TASK INSTRUCTIONS: After locating the line that contains "let chosen := if" in the data below, set down exactly that line and each one after it through the line that contains "cbv zeta. unfold", and nothing more.

MATERIAL TO PROCESS:
****************

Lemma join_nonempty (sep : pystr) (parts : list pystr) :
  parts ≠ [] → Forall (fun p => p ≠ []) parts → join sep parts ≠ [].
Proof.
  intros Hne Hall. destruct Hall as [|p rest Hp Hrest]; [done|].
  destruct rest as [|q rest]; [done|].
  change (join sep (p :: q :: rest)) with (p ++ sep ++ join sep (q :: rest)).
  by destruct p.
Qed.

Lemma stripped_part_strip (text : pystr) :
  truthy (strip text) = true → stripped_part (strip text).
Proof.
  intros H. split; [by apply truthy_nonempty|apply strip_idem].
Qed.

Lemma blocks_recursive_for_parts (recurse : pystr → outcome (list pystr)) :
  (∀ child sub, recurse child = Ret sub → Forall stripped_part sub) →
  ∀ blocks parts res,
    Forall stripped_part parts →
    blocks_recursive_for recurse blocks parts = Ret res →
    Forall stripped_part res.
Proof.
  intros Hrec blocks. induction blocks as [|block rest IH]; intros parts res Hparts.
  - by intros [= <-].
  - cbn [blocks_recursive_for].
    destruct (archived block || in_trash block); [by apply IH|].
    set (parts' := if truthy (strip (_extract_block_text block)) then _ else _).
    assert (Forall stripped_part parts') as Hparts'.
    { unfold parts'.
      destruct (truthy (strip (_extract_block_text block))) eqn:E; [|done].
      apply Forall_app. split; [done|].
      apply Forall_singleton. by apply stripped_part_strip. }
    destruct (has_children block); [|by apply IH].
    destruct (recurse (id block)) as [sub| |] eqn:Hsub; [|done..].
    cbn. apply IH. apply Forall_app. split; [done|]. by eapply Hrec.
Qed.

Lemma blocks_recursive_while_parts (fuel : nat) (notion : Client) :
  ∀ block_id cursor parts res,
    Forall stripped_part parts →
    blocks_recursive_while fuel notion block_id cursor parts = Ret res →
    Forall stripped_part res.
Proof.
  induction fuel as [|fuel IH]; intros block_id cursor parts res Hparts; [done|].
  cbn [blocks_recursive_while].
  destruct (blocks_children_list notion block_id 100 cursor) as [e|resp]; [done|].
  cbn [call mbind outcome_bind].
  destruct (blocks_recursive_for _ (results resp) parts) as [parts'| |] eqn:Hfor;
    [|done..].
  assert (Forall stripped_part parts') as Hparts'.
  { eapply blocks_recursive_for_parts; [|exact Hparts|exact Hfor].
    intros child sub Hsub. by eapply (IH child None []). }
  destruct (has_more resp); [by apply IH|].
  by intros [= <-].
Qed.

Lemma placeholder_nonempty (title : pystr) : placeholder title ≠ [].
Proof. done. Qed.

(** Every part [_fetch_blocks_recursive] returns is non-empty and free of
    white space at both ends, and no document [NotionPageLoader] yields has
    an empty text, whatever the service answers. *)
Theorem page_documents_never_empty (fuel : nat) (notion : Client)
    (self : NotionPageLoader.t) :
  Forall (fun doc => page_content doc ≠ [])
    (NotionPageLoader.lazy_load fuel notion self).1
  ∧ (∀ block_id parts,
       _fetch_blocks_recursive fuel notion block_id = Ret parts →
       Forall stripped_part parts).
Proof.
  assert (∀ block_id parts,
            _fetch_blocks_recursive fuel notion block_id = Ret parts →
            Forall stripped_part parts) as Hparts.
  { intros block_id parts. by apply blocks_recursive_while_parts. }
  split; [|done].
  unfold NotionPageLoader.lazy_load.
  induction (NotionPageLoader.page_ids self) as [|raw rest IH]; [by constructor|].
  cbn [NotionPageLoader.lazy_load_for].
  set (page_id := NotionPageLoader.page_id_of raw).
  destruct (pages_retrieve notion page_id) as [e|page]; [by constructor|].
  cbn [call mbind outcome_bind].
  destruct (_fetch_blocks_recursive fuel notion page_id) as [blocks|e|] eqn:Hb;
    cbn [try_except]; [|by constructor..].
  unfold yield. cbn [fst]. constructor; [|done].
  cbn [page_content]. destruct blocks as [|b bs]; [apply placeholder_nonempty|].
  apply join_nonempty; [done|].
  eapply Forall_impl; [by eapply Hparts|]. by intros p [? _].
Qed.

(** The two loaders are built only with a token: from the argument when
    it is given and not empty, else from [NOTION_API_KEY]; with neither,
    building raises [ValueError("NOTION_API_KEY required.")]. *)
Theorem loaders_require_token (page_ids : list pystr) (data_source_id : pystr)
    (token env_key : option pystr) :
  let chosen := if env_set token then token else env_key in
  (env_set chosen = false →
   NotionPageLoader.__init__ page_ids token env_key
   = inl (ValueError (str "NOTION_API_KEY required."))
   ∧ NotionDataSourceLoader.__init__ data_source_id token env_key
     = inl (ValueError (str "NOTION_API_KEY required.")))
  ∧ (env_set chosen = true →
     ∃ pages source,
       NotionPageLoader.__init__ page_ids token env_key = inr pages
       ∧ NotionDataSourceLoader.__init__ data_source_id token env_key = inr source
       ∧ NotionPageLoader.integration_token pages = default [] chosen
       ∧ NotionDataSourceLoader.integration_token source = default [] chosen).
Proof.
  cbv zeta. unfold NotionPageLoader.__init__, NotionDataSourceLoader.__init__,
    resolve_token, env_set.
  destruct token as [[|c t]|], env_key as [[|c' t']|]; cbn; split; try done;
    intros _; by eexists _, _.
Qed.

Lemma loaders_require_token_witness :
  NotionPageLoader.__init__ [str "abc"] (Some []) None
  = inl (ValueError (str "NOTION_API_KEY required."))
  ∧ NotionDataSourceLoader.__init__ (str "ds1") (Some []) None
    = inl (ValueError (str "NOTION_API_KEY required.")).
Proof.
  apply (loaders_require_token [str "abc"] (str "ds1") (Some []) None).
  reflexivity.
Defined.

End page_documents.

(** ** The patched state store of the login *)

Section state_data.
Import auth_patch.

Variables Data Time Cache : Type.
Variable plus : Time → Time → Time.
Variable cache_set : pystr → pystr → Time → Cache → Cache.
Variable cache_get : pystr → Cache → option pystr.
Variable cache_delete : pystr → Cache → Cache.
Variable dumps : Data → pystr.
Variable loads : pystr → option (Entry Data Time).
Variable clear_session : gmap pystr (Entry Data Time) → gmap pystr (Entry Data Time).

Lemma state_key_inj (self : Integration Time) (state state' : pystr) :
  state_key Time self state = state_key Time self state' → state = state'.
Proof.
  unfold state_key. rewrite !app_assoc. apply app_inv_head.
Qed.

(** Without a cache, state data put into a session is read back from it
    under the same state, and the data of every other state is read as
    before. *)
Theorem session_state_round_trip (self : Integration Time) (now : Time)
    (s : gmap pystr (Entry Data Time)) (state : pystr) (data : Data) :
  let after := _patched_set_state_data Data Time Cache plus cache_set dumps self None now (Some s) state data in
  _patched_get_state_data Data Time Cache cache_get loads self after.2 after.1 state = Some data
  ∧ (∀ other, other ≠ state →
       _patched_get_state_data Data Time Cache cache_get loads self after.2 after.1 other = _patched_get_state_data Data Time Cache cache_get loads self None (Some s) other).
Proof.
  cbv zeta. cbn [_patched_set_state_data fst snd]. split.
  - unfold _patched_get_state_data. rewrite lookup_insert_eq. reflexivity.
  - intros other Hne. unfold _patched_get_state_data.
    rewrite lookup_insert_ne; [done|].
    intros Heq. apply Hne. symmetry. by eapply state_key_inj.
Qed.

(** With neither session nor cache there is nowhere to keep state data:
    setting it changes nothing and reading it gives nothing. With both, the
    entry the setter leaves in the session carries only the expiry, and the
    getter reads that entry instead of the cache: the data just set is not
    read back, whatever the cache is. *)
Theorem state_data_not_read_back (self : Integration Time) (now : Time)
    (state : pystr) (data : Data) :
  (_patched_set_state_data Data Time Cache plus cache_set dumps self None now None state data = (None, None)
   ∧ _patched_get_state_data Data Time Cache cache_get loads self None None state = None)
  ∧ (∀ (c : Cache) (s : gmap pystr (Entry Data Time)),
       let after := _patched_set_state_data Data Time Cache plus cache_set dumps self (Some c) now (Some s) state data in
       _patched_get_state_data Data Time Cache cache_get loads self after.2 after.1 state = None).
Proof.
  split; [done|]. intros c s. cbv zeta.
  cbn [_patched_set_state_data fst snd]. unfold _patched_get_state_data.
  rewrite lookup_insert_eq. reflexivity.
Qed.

****************

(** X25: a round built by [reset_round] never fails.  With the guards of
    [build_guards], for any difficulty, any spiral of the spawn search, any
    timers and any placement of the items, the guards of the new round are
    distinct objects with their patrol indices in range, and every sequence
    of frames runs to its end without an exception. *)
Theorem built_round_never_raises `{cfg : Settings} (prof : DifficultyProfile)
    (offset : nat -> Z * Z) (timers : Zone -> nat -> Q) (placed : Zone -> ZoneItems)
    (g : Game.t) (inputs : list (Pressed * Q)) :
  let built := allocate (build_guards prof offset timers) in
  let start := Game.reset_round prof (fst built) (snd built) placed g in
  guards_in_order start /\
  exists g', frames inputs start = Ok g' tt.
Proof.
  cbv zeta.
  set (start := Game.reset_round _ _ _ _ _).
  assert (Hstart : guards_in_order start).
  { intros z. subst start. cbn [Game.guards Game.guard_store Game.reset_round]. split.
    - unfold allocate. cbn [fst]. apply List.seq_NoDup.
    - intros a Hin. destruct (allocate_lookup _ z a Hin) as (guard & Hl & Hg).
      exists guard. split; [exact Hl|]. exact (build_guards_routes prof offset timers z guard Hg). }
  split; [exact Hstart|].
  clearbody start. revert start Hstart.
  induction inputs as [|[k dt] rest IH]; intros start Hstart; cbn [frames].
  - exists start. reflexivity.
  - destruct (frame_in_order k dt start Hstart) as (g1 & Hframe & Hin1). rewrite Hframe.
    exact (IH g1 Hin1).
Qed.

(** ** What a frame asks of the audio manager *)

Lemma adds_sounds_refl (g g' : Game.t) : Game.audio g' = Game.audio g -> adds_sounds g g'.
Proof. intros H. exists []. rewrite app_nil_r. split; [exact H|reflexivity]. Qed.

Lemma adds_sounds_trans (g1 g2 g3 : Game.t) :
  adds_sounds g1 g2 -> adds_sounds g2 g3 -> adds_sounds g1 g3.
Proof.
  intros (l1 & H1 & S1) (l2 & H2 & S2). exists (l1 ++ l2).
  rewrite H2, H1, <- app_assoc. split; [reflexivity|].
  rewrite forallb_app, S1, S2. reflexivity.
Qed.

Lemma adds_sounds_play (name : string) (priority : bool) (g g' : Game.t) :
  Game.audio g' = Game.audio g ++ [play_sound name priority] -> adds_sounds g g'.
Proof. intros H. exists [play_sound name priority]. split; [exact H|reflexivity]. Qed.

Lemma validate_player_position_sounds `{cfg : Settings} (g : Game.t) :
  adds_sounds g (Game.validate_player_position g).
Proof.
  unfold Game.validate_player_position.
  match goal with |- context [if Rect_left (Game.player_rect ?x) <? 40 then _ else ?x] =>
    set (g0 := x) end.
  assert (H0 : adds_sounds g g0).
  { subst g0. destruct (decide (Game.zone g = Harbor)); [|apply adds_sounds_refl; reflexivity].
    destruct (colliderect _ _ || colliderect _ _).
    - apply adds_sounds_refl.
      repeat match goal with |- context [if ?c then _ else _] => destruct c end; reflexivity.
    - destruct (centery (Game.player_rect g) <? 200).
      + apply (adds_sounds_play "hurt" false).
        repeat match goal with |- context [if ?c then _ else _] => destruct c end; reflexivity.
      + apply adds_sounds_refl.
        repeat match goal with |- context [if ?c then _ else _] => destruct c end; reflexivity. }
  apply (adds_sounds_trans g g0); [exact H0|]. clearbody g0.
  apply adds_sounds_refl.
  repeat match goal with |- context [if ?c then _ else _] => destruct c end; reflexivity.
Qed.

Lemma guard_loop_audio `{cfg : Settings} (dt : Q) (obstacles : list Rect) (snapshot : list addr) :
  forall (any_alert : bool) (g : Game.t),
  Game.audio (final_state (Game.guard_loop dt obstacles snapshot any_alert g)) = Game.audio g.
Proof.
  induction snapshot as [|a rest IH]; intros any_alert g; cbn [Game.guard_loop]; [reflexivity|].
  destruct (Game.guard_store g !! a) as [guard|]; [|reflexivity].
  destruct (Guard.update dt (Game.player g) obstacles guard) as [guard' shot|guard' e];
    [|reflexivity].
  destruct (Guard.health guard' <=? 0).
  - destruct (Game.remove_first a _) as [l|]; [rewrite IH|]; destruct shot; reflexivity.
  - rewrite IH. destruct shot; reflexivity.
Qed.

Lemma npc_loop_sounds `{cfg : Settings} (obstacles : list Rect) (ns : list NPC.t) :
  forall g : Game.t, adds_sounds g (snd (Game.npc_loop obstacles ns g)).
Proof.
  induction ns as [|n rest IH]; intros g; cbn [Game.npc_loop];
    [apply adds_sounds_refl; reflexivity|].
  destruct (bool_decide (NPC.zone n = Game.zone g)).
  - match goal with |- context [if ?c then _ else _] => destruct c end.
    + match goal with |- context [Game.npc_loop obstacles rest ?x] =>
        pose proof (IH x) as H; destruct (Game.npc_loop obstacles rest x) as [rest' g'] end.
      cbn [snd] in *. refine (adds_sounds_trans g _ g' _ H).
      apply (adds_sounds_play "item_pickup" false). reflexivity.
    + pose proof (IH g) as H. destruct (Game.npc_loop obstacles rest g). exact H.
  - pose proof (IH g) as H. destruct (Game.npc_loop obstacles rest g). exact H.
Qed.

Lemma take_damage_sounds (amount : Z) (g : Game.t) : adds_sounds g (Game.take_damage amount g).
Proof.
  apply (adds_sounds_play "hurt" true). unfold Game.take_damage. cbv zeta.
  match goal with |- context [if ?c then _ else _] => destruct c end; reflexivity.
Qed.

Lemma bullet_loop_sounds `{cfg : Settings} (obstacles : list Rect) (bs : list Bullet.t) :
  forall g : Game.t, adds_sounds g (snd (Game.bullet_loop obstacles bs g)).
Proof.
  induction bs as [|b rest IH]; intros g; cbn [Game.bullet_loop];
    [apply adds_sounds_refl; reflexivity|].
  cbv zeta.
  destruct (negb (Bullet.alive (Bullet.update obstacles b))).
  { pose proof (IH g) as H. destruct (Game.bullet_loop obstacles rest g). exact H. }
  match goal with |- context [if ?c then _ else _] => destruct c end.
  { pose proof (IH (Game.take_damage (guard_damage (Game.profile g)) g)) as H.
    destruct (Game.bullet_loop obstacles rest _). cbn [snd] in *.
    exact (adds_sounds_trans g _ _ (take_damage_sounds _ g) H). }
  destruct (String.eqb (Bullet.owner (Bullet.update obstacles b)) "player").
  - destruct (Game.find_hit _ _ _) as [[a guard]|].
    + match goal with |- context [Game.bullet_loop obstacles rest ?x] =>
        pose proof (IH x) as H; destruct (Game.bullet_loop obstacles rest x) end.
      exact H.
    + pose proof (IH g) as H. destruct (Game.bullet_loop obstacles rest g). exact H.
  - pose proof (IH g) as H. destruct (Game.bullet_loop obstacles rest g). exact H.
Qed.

****************

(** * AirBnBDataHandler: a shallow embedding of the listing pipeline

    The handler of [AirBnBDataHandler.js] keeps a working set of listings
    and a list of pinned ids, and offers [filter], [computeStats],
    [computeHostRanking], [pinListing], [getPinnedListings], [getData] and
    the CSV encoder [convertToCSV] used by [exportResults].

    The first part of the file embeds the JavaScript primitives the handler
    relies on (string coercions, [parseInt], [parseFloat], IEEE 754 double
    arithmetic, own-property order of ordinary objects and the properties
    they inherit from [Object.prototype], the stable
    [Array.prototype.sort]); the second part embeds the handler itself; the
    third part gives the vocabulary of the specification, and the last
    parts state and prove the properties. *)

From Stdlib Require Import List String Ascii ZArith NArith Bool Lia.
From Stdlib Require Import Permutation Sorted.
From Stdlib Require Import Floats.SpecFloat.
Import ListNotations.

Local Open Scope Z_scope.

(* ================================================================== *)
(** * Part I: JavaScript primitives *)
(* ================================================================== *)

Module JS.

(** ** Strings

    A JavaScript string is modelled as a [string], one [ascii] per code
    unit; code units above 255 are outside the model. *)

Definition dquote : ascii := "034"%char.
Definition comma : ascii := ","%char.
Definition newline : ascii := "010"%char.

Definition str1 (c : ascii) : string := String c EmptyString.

****************

TASK SOLUTION:
  let chosen := if env_set token then token else env_key in
  (env_set chosen = false →
   NotionPageLoader.__init__ page_ids token env_key
   = inl (ValueError (str "NOTION_API_KEY required."))
   ∧ NotionDataSourceLoader.__init__ data_source_id token env_key
     = inl (ValueError (str "NOTION_API_KEY required.")))
  ∧ (env_set chosen = true →
     ∃ pages source,
       NotionPageLoader.__init__ page_ids token env_key = inr pages
       ∧ NotionDataSourceLoader.__init__ data_source_id token env_key = inr source
       ∧ NotionPageLoader.integration_token pages = default [] chosen
       ∧ NotionDataSourceLoader.integration_token source = default [] chosen).
Proof.
  cbv zeta. unfold NotionPageLoader.__init__, NotionDataSourceLoader.__init__,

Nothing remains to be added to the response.